Multispectroscopic and molecular modeling strategy to explore the interaction of cholest-5-en-7-one with human serum albumin: DFT and Hirshfeld surface analysis

The present study accounts for cholest-5-en-7-one (steroid) synthesis using selenium dioxide and silica as well as its identification using high-resolution mass spectrometry (HRMS), FT-IR, NMR, and elemental analysis. Density functional theory (DFT) calculations were used to optimize the steroid's geometry, which was then compared to single-crystal X-ray diffraction data, indicating that the computational and experimental results were in good agreement.
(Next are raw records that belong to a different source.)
(* ===== verification/EvalSound.v ===== *)
(** Evaluation of a query finds the assignments that satisfy it. *)
From Stdlib Require Import ZArith Lia String.
From stdpp Require Import base gmap list strings pretty.
From S2P Require Import Prelude SortedKeys Value Containers SetTable ObjectTable Builtins Document VarVisitor Safety EvalCache Bindings.
From S2P Require Import Unify UnifySound UnifyTotal EvalGround Eval EvalRefs EvalTerms EvalSem EvalStates EvalClosures EvalUnify.

Lemma assigns_list s u : assigns s -> assigned (s u).
Proof. intros A x. apply A. Qed.

Section Sound.
Context `{SI : SharedInv} (functions : function_env) (builtinFunc : list value -> option Builtin).
Abbreviation eval_type := (eval -> (eval -> EK) -> EK).
Abbreviation biunify_type := (eval -> value -> value -> option nat -> option nat -> EK -> EK).
Context (evalTree : nat -> eval_type -> biunify_type -> eval -> list value -> value -> option nat -> option nat -> EK -> EK).
Context (evalFunc : nat -> eval_type -> biunify_type -> eval -> list value -> EK -> EK).
Context (evalWith : nat -> eval_type -> biunify_type -> eval -> (eval -> EK) -> EK).
Abbreviation eval_at := (eval_at functions builtinFunc evalTree evalFunc evalWith).
Abbreviation biunify_at := (biunify_at functions builtinFunc evalTree evalFunc evalWith).
Context (cx : context) (docs : list value -> value -> Prop) (docs_ok : list value -> nat -> Prop) (Dm : documents docs docs_ok).
Context (N M : nat) (HM : (M <= N)%nat) (Bi : builtins_ok builtinFunc N M).
(** No function is replaced. *)
Context (Mocks : forall sh ref, shared_ok sh -> FunctionMocks.Get (refString functions) (functionMocks sh) ref = Some None).
Abbreviation base := (base N).
Context (extra : nat) (Tr : forall f, (base + extra <= f)%nat -> tree_many functions builtinFunc evalTree evalFunc evalWith cx docs docs_ok N f).
Context (D : string -> nat) (u : option nat).
Abbreviation sat := (sat builtinFunc (input cx) docs).
Abbreviation query_ok := (query_ok builtinFunc (input cx) docs_ok N M D).
Abbreviation evaluates := (evaluates builtinFunc cx docs docs_ok N M D u).
Abbreviation nearby V := (near (valid V) (eq u)).
Implicit Types s : valuation.
(* ===== verification/EvalData.v ===== *)
(** References to the documents of complete rules: what [evalTree] finds along the rule tree,
    and the evaluation of rules that refer to each other. *)
From Stdlib Require Import ZArith Lia String.
From stdpp Require Import base gmap list strings pretty.
From S2P Require Import Prelude SortedKeys Value Containers SetTable ObjectTable RefOps Builtins Document VarVisitor Safety Index EvalCache RuleTree Bindings.
From S2P Require Import Unify UnifySound UnifyTotal EvalGround Eval EvalRefs EvalTerms EvalSem EvalRules EvalPolicy EvalDocs EvalIndex EvalStates EvalClosures EvalUnify EvalSound EvalChild EvalVirtual.

(** ** The walk along the rule tree *)
Section Tree.
Context (pol : policy) (fuel : nat) (Hf : (0 < fuel)%nat) (run : eval -> (eval -> EK) -> EK).
Context (biunify : eval -> value -> value -> option nat -> option nat -> EK -> EK).
Context (e : eval) (b : option nat) (rterm : value) (rb : option nat) (iter : EK) (st : ustate) (Ht : targetStack (common (us_env st)) = []).

Lemma tree_walk keys : forall n pre p rest, walk_tree n pre keys = Some (p, rest) ->
  evalTree_from pol fuel run biunify e b rterm rb iter pre (Some n) keys st = evalVirtual pol fuel run biunify e p rest b rterm rb iter st.
Proof.
  induction keys as [|k keys IH]; intros n pre p rest H; [done|]. destruct k as [| | |s| | | | | | | | |]; try done. cbn [walk_tree evalTree_from] in *.
  rewrite Plug_data by (done || by apply data_scalar). cbn [mbind option_bind IsGround]. rewrite Ht. cbn [RefStack.Prefixed existsb].
  destruct (Child n (Str s)) as [c|]; [|done]. cbn [mbind option_bind] in *. destruct (Values c) as [|r rs]; [by apply IH|]. by injection H as <- <-.
Qed.

Lemma tree_found path pre rest : doc_split (ruleTree pol) path = Some (pre, rest) ->
  evalTree pol fuel run biunify e (Var "data" :: path) rterm b rb iter st = evalVirtual pol fuel run biunify e pre rest b rterm rb iter st.
Proof.
  unfold doc_split, evalTree. destruct (Child (ruleTree pol) (Var "data")) as [n|]; [|done]. simpl. apply tree_walk.
Qed.
End Tree.

(** ** Rules that refer to rules *)
Section Data.
Context (functions : function_env) (builtinFunc : list value -> option Builtin) (Eq_ok : equal_ok builtinFunc) (pol : policy) (cx : context).
Context (rules_at : list value -> option (list (list rule))) (n0 : nat) (J : list value -> value -> Prop) (N M : nat).
#[local] Instance policy_inv : SharedInv := caches_ok J.
Context (Md : model builtinFunc (input cx) (ruleTree pol) rules_at n0 J).
Abbreviation docs := (docs (ruleTree pol) J).
Abbreviation docs_ok := (docs_ok builtinFunc pol cx rules_at n0 J N M).
Abbreviation evalTree := (evalTree pol).
Abbreviation evalFunc := (evalFunc pol).
Abbreviation evalWith := (evalWith functions builtinFunc pol).
Abbreviation eval_at := (eval_at functions builtinFunc evalTree evalFunc evalWith).
Abbreviation biunify_at := (biunify_at functions builtinFunc evalTree evalFunc evalWith).

(** A bound on the fuel for the bodies of the rules. *)
Context (K : nat) (HK : forall pre chains r, rules_at pre = Some chains -> r ∈ concat chains -> (cost n0 (r_body r) <= K)%nat).

Lemma docs_virtual rank path d : docs_ok rank path d -> virtual_prefix (ruleTree pol) (Var "data" :: path) = true.
Proof. destruct rank as [|rank]; [done|]. intros (pre & rest & chains & Es & _). by eapply doc_split_virtual. Qed.

Section Reference.
Context (rank f : nat) (room : list expr -> Prop) (Hroom : forall q, (cost n0 q <= K)%nat -> room q) (Hf : (base N <= f)%nat).
Context (IH : forall D u, evaluates builtinFunc cx docs (docs_ok rank) N M D u n0 (eval_at f) room).

(** The strings of the path have themselves as values. *)
Lemma split_gv path pre rest V u ks : doc_split (ruleTree pol) path = Some (pre, rest) -> Forall2 (gv V u) rest ks ->
  exists l, path = map Str l ++ rest /\ Forall2 (gv V u) path (map Str l ++ ks) /\ doc_split (ruleTree pol) (map Str l ++ ks) = Some (pre, ks).
Proof.
  intros Es Fk. destruct (doc_split_path _ _ _ _ Es) as (l & -> & ->). exists l. assert (Fl : Forall2 (gv V u) (map Str l ++ rest) (map Str l ++ ks)).
  { apply Forall2_app; [|done]. clear. induction l; constructor; [by apply gv_scalar|done]. }
  split_ands; [done|done|]. destruct (doc_split_rel _ _ _ _ _ _ (fun s k => gv_Str V u s k) Fl Es) as (rest' & Es' & _). rewrite Es'. f_equal. f_equal.
  destruct (doc_split_path _ _ _ _ Es') as (l' & [= <-] & E). by apply app_inv_head in E.
Qed.
Lemma split_ev path pre rest s u : doc_split (ruleTree pol) path = Some (pre, rest) -> doc_split (ruleTree pol) (map (ev s u) path) = Some (pre, map (ev s u) rest).
Proof.
  intros Es. destruct (doc_split_rel (ruleTree pol) (fun k k' => k' = ev s u k) path (map (ev s u) path) pre rest) as (rest' & Es' & F); try done.
  { clear. induction path; by constructor. }
  rewrite Es'. f_equal. f_equal. clear -F. induction F as [|k k' ks ks' -> _ IH]; [done|]. simpl. by rewrite IH.
Qed.

Lemma data_many : tree_many functions builtinFunc evalTree evalFunc evalWith cx docs (docs_ok (S rank)) N f.
Proof.
  intros cl D u B F e path d rterm rb k R Qr st Hu Hcx (pre & rest & chains & Es & Er & Ix & Fr & Jb) Hd Fp I Vu Hcl Bd HF R_congr R_same Qr_congr Ends.
  pose proof (indexed_lookup builtinFunc Eq_ok pol cx n0 J N M (docs_ok rank) (docs_virtual rank) pre chains Ix Fr) as Lk.
  destruct (i_shared _ _ I) as (_ & Ht & _). rewrite (tree_found pol f ltac:(unfold base in Hf; lia) _ _ e u rterm rb k st Ht path pre rest Es).
  destruct (doc_split_path _ _ _ _ Es) as (l & Epre & Ep).
  assert (Fpr : Forall (fun k => accepts N D B k d) rest) by (rewrite Ep in Fp; by apply Forall_app in Fp as [_ ?]).
  eapply (virtual_many builtinFunc pol cx n0 J N M (md_data _ _ _ _ _ _ Md) (md_fun _ _ _ _ _ _ Md) (docs_ok rank) (eval_at f) room IH f ltac:(unfold base in Hf; lia)
    (biunify_at f) e Hcx pre rest ltac:(rewrite Epre; apply plain_path) u rterm rb k d Hd Jb F cl st I Hcl); [| | | | |intros w; exact (md_iff _ _ _ _ _ _ Md pre chains w Er)| |done|done].
  - by intros s [A _].
  - intros s s' Hs (A & v & Hv & HR). split; [by apply Hs|]. exists v. split; [|by eapply R_same].
    replace (map (ev s' u) path) with (map (ev s u) path); [done|]. apply map_ext_in. intros t Ht'%list_elem_of_In. rewrite Forall_forall in Fp.
    symmetry. eapply ev_near; [exact Hs|done|by apply (Fp t)|done].
  - intros s (_ & v & (pre' & rest' & w & Es' & Hw & _) & _). rewrite (split_ev path pre rest s u Es) in Es'. injection Es' as <- <-. by exists w.
  - eapply handles_post; [|apply Ends]. intros V _ (v & Hv & HQ). exists v. split; [|done]. exists v. split; [apply Equal_refl|done].
  - intros st1 t tb v R1 Vt Gt Nt Jv. unfold evalTerm_from.
    assert (Ld : forall V ks v', Forall2 (gv V u) rest ks -> lookups v ks v' -> doc_gv docs u path d v' V).
    { intros V ks v' Fk L. destruct (split_gv path pre rest V u ks Es Fk) as (l' & _ & Fk' & Es'). exists (map Str l' ++ ks). split_ands; [done| |].
      - by exists pre, ks, v.
      - by apply (lookups_keys_bounded d ks v v' (Jb v Jv) L). }
    eapply many_weaken; [| |apply (walks_all N f cl ltac:(unfold base in Hf; lia) F (biunify_at f e)
      (fun x y u1 u2 k st => patterns_once functions builtinFunc evalTree evalFunc evalWith N cl F e f x y u1 u2 k st Hf)
      (valid (sview st)) u rb Vu rterm k R Qr R_congr R_same Qr_congr (doc_reaches docs u path d)) with (path := rest) (term := t) (tb := tb) (doc := v)].
    + intros V _ (ks & v' & Fk & L & HQ). exists v'. split; [by eapply Ld|done].
    + intros s _ (_ & v' & (pre' & rest' & w & Es' & Hw & L) & HR). rewrite (split_ev path pre rest s u Es) in Es'. injection Es' as <- <-.
      destruct (lookups_doc _ w v v' (md_fun _ _ _ _ _ _ Md _ _ _ Hw Jv) L) as (v2 & L2 & E2). exists v2. split; [done|by eapply R_congr].
    + intros v1 v2 V E (v' & E' & H). exists v'. split; [|done]. eapply Equal_trans; [|exact E']. by rewrite Equal_sym.
    + split; try done; [apply R1|by eapply valid_reach|by eapply bounded_le, Jb|by eapply ends_reach].
    + eapply walkable_reach; [exact R1|]. apply (path_walkable N D u B F st rest d Fpr Bd). intros x Hx. apply HF. rewrite Ep, map_app, union_list_app_L. set_solver.
    + intros V ks v' _ Fk L. exists v'. split; [apply Equal_refl|by eapply Ld].
  - apply Forall_forall. intros r Hr. rewrite Forall_forall in Fr. split; [by apply Fr|]. apply Hroom. by eapply HK.
Qed.
End Reference.

(** With fuel for the bodies at every rank. *)
Context (HM : (M <= N)%nat) (Bi : builtins_ok builtinFunc N M).
Lemma policy_mocks sh ref : shared_ok sh -> FunctionMocks.Get (refString functions) (functionMocks sh) ref = Some None.
Proof. by intros (_ & _ & ->). Qed.

Definition rank_fuel (rank : nat) : nat := rank * K.

Lemma rank_many rank : forall f, (base N + rank_fuel rank <= f)%nat -> tree_many functions builtinFunc evalTree evalFunc evalWith cx docs (docs_ok rank) N f.
Proof.
  induction rank as [|rank IH]; intros f Hf; [by intros cl D u B F e path d rterm rb k R Qr st _ _ []|].
  apply (data_many rank f (fun q => base N + rank_fuel rank + cost n0 q <= f)%nat); unfold rank_fuel in *; [simpl in Hf; lia|lia|].
  intros D u. apply (eval_evaluates functions builtinFunc evalTree evalFunc evalWith cx docs (docs_ok rank) (docs_documents _ _ _ _ _ _ _ _ _ Md) N M HM Bi policy_mocks
    (rank_fuel rank) IH D u n0).
Qed.
End Data.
UV–vis absorption titration, fluorescence spectral methods, circular dichroism (CD), and dynamic light scattering (DLS) were used to investigate the well-identified steroid's in vitro molecular interaction with human serum albumin (HSA). The results and binding parameter indicate that the steroid has significant binding affinity for HSA. Molecular docking was performed and found that the steroid can interact with the hydrophobic cavity of HSA through hydrogen and hydrophobic contacts. Molecular dynamics simulation was used to confirm the stability of the HSA-steroid complex. Combined quantum mechanics-molecular mechanics (QM-MM) methods were applied to know binding energy of system and individual components for atomic level interactions indicating a significant interaction between the steroid and the biomacromolecules. The findings presented here contribute to a better understanding of steroid pharmacodynamics.